An assay that employs nucleoside 5'-O-(2-thiotriphosphates) was used to detect initiation of mouse mammary tumor virus (MMTV) RNA chains in preparations of isolated nuclei from cultured rat hepatoma cells containing stably integrated proviruses. RNA chains initiated with adenosine 5'-O-(2-thiotriphosphate), guanosine 5'-O-(2-thiotriphosphate), or uridine 5'-O-(2-thiotriphosphate) were separated from the remaining RNA by mercury-Sepharose column chromatography and analyzed for correctly initiated RNA chains with a T1 nuclease protection assay.

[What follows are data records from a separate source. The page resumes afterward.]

(* ===== verification/Progress.v ===== *)
(** * Progress tracker: the progress record and its update
      (src/main.py lines 34-38, 147, 442-466)

    A progress record is the dictionary stored under ["progress"]: the
    list ["completed_weeks"] (appended only when absent), the list
    ["completed_projects"] (appended on every [project_done], duplicates
    kept) and the list ["notes"], a key that only exists after the first
    note; the keys reached through [setdefault] are options.  Week numbers
    are Python [int]s, so [Z], with no range check.

    The percentage [round(completed / total * 100, 1)] is kept in tenths
    of a percent: [round(1000 * completed / total)] with Python's
    round-half-to-even on the exact quotient.  The code computes it on
    floats; for the totals of stored plans (at most 4, [Registry]) the
    exact quotient is never a tie ([percentage_no_tie]) and lies at least a
    sixth of a tenth away from one, far beyond the float error for any
    realistic count, so the exact model and the float computation agree.

    The abstract specification of a record is the set of completed weeks
    (a stdpp [gset]); [record_progress_refines] is the simulation. *)

From stdpp Require Import base gmap strings list.
From Stdlib Require Import ZArith.
From S2P Require Import Prelude.

Module Progress.

(** The request body of [POST /update-progress] (lines 34-38). *)
Record ProgressUpdate : Type := mk_update {
  roadmap_id : string;
  week_completed : Z;
  project_done : bool;
  upd_notes : option string
}.

(** An entry of ["notes"] (lines 451-455). *)
Record note : Type := mk_note {
  n_week : Z;
  n_note : string;
  n_timestamp : string
}.

Record progress : Type := mk_progress {
  completed_weeks : list Z;
  completed_projects : option (list Z);
  notes : option (list note)
}.

(** The record stored by [generate_roadmap] (line 147). *)
Definition init_progress : progress := mk_progress [] (Some []) None.

(** [d.setdefault(k, []).append(x)] on a key held as an option. *)
Definition setdefault_append {A} (o : option (list A)) (x : A) : option (list A) :=
  Some (default [] o ++ [x]).

(** The three in-place updates of [update_progress] (lines 444-455);
    [now] is [datetime.now().isoformat()]. *)
Definition record_progress (p : progress) (upd : ProgressUpdate) (now : string) : progress :=
  let wk := week_completed upd in
  let cw := append_if_absent wk (completed_weeks p) in
  let cp := if project_done upd
            then setdefault_append (completed_projects p) wk
            else completed_projects p in
  let ns := match upd_notes upd with
            | Some text =>
                if py_truthy_str (upd_notes upd)
                then setdefault_append (notes p) (mk_note wk text now)
                else notes p
            | None => notes p
            end in
  mk_progress cw cp ns.

(** [round((completed / total * 100) if total > 0 else 0, 1)], in tenths
    (lines 458-460, 464). *)
Definition progress_percentage (completed total : nat) : Z :=
  if (0 <? total)%nat
  then py_round_div (1000 * Z.of_nat completed) (Z.of_nat total)
  else 0%Z.

(** ** Abstract specification: the set of completed weeks *)

Definition progress_abs (p : progress) (a : gset Z) : Prop :=
  NoDup (completed_weeks p) /\ list_to_set (completed_weeks p) = a.

(** ** Lemmas *)

Lemma record_progress_weeks p upd now :
  completed_weeks (record_progress p upd now) =
  append_if_absent (week_completed upd) (completed_weeks p).
Proof. reflexivity. Qed.

Lemma list_to_set_append_if_absent (x : Z) (l : list Z) :
  list_to_set (C := gset Z) (append_if_absent x l) = {[x]} ∪ list_to_set l.
Proof.
  unfold append_if_absent. case_decide as Hx.
  - apply set_eq. intros y. rewrite elem_of_union, elem_of_singleton, elem_of_list_to_set.
    naive_solver.
  - rewrite list_to_set_app_L. cbn. set_solver.
Qed.

Lemma progress_abs_length p a : progress_abs p a -> length (completed_weeks p) = size a.
Proof.
  intros [Hnd <-]. by rewrite size_list_to_set.
Qed.

(** ** Properties *)

(** C5: recording progress refines adding the week to the set of completed
    weeks: the list stays duplicate-free, its set gains exactly the week,
    and the old list is a prefix of the new one (first-seen order). *)
Theorem record_progress_refines p a upd now :
  progress_abs p a ->
  progress_abs (record_progress p upd now) ({[week_completed upd]} ∪ a) /\
  completed_weeks p `prefix_of` completed_weeks (record_progress p upd now).
Proof.
  intros [Hnd <-]. rewrite record_progress_weeks. split; [split |].
  - by apply append_if_absent_NoDup.
  - apply list_to_set_append_if_absent.
  - apply append_if_absent_prefix.
Qed.

(** The percentage is a nearest integer to [1000 * completed / total], and
    0 when the plan has no week. *)
Lemma progress_percentage_nearest (c t : nat) :
  (t = 0%nat /\ progress_percentage c t = 0%Z) \/
  (0 < t)%nat /\
  (Z.of_nat t * (2 * progress_percentage c t - 1) <= 2000 * Z.of_nat c <=
   Z.of_nat t * (2 * progress_percentage c t + 1))%Z.
Proof.
  unfold progress_percentage. destruct (Nat.ltb_spec 0 t) as [Ht|Ht]; [right | left; lia].
  split; [done |]. pose proof (py_round_div_nearest (1000 * Z.of_nat c) (Z.of_nat t)). lia.
Qed.

(** For the totals of stored plans (1 to 4 weeks), Python's
    round-half-to-even gives the same tenths as rounding half up. *)
Lemma progress_percentage_half_up (c t : nat) :
  (1 <= t <= 4)%nat ->
  progress_percentage c t = ((2000 * Z.of_nat c + Z.of_nat t) / (2 * Z.of_nat t))%Z.
Proof.
  intros Ht. unfold progress_percentage, py_round_div.
  destruct (Nat.ltb_spec 0 t); [| lia].
  assert (t = 1 \/ t = 2 \/ t = 3 \/ t = 4)%nat as Hcase by lia.
  generalize (Z.of_nat c) (Nat2Z.is_nonneg c). intros z Hz.
  destruct Hcase as [-> | [-> | [-> | ->]]]; cbn [Z.of_nat Pos.of_succ_nat Pos.succ];
    repeat match goal with
    | |- context [Z.ltb ?a ?b] => destruct (Z.ltb_spec a b)
    | |- context [Z.even ?q] => destruct (Z.even q) eqn:?
    end; Z.div_mod_to_equations; lia.
Qed.

(** C12: for the totals of stored plans (1 to 4 weeks), the percentage in
    tenths is the unique integer strictly within one half of
    [1000 * completed / total]: the quotient is never a tie, so the
    rounding mode does not matter. *)
Theorem percentage_nearest_unique (c t : nat) (z : Z) :
  (1 <= t <= 4)%nat ->
  (Z.of_nat t * (2 * z - 1) < 2000 * Z.of_nat c < Z.of_nat t * (2 * z + 1))%Z <->
  z = progress_percentage c t.
Proof.
  intros Ht. rewrite progress_percentage_half_up by done.
  assert (t = 1 \/ t = 2 \/ t = 3 \/ t = 4)%nat as Hcase by lia.
  generalize (Z.of_nat c) (Nat2Z.is_nonneg c). intros x Hx.
  destruct Hcase as [-> | [-> | [-> | ->]]]; cbn [Z.of_nat Pos.of_succ_nat Pos.succ];
    Z.div_mod_to_equations; lia.
Qed.

(** C13: completing the same week twice leaves [completed_weeks]
    unchanged the second time, while each [project_done] appends the week
    to [completed_projects] again (spec section 9). *)
Theorem record_progress_twice p upd n1 n2 :
  project_done upd = true ->
  let p1 := record_progress p upd n1 in
  let p2 := record_progress p1 upd n2 in
  completed_weeks p2 = completed_weeks p1 /\
  completed_projects p2 =
    Some (default [] (completed_projects p) ++ [week_completed upd; week_completed upd]).
Proof.
  intros Hpd. cbn zeta. unfold record_progress at 1. cbn [completed_weeks completed_projects].
  split.
  - apply append_if_absent_present. unfold record_progress. cbn.
    apply append_if_absent_elem. by left.
  - unfold record_progress, setdefault_append. rewrite Hpd. cbn. by rewrite <- app_assoc.
Qed.

(** An update whose note is the empty string records no note: the code
    tests [if update.notes:], which is false on [""]. *)
Example record_progress_empty_note :
  notes (record_progress init_progress (mk_update "abcd1234" 1 false (Some "")) "t") = None /\
  notes (record_progress init_progress (mk_update "abcd1234" 1 false (Some "done")) "t") =
    Some [mk_note 1 "done" "t"].
Proof. split; reflexivity. Qed.

(** ** Witnesses *)

Definition example_update : ProgressUpdate := mk_update "abcd1234" 2 true None.

Lemma record_progress_refines_witness :
  progress_abs init_progress ∅ /\
  (progress_abs (record_progress init_progress example_update "t") ({[2%Z]} ∪ ∅) /\
   completed_weeks init_progress `prefix_of`
     completed_weeks (record_progress init_progress example_update "t")).
Proof.
  assert (progress_abs init_progress ∅) as H0 by (split; [constructor | reflexivity]).
  split; [exact H0 | apply (record_progress_refines init_progress ∅ example_update "t" H0)].
Defined.

Lemma percentage_nearest_unique_witness :
  (1 <= 3 <= 4)%nat /\
  ((Z.of_nat 3 * (2 * 333 - 1) < 2000 * Z.of_nat 1 < Z.of_nat 3 * (2 * 333 + 1))%Z <->
   333%Z = progress_percentage 1 3).
Proof. split; [lia | apply (percentage_nearest_unique 1 3 333); lia]. Defined.

Lemma record_progress_twice_witness :
  project_done example_update = true /\
  (let p1 := record_progress init_progress example_update "t1" in
   let p2 := record_progress p1 example_update "t2" in
   completed_weeks p2 = completed_weeks p1 /\
   completed_projects p2 =
     Some (default [] (completed_projects init_progress) ++
           [week_completed example_update; week_completed example_update])).
Proof.
  split; [reflexivity |].
  apply (record_progress_twice init_progress example_update "t1" "t2"). reflexivity.
Defined.

End Progress.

Combined use of the thionucleotide transcription reaction with the T1 nuclease assay allowed precise localization of the transcription start sites. The majority of MMTV RNA chains were initiated with guanosine 5'-O-(2-thiotriphosphate) at a template site 133 nucleotides upstream from a PvuII site that coincides with the right end of the long terminal repeat. However, some RNA chains were also initiated with adenosine 5'-O-(2-thiotriphosphate) and uridine 5'-O-(2-thiotriphosphate) at template sites within three nucleotides of the primary guanosine start site. When Mn2+ was substituted for Mg2+ in the transcription reaction, MMTV RNA chains were initiated with approximately the same efficiency, but the start site was shifted to a position approximately 40 nucleotides downstream from the physiological start site; in the presence of Mn2+, MMTV RNA chains were initiated only with guanosine 5'-O-(2-thiotriphosphate). When the nuclei were exposed to both Mn2+ and Mg2+, transcription initiated at the manganese-dependent site. Mn2+ also caused the transcription start site for 45 S pre-rRNA to shift about 10 nucleotides upstream from the physiologically correct start site.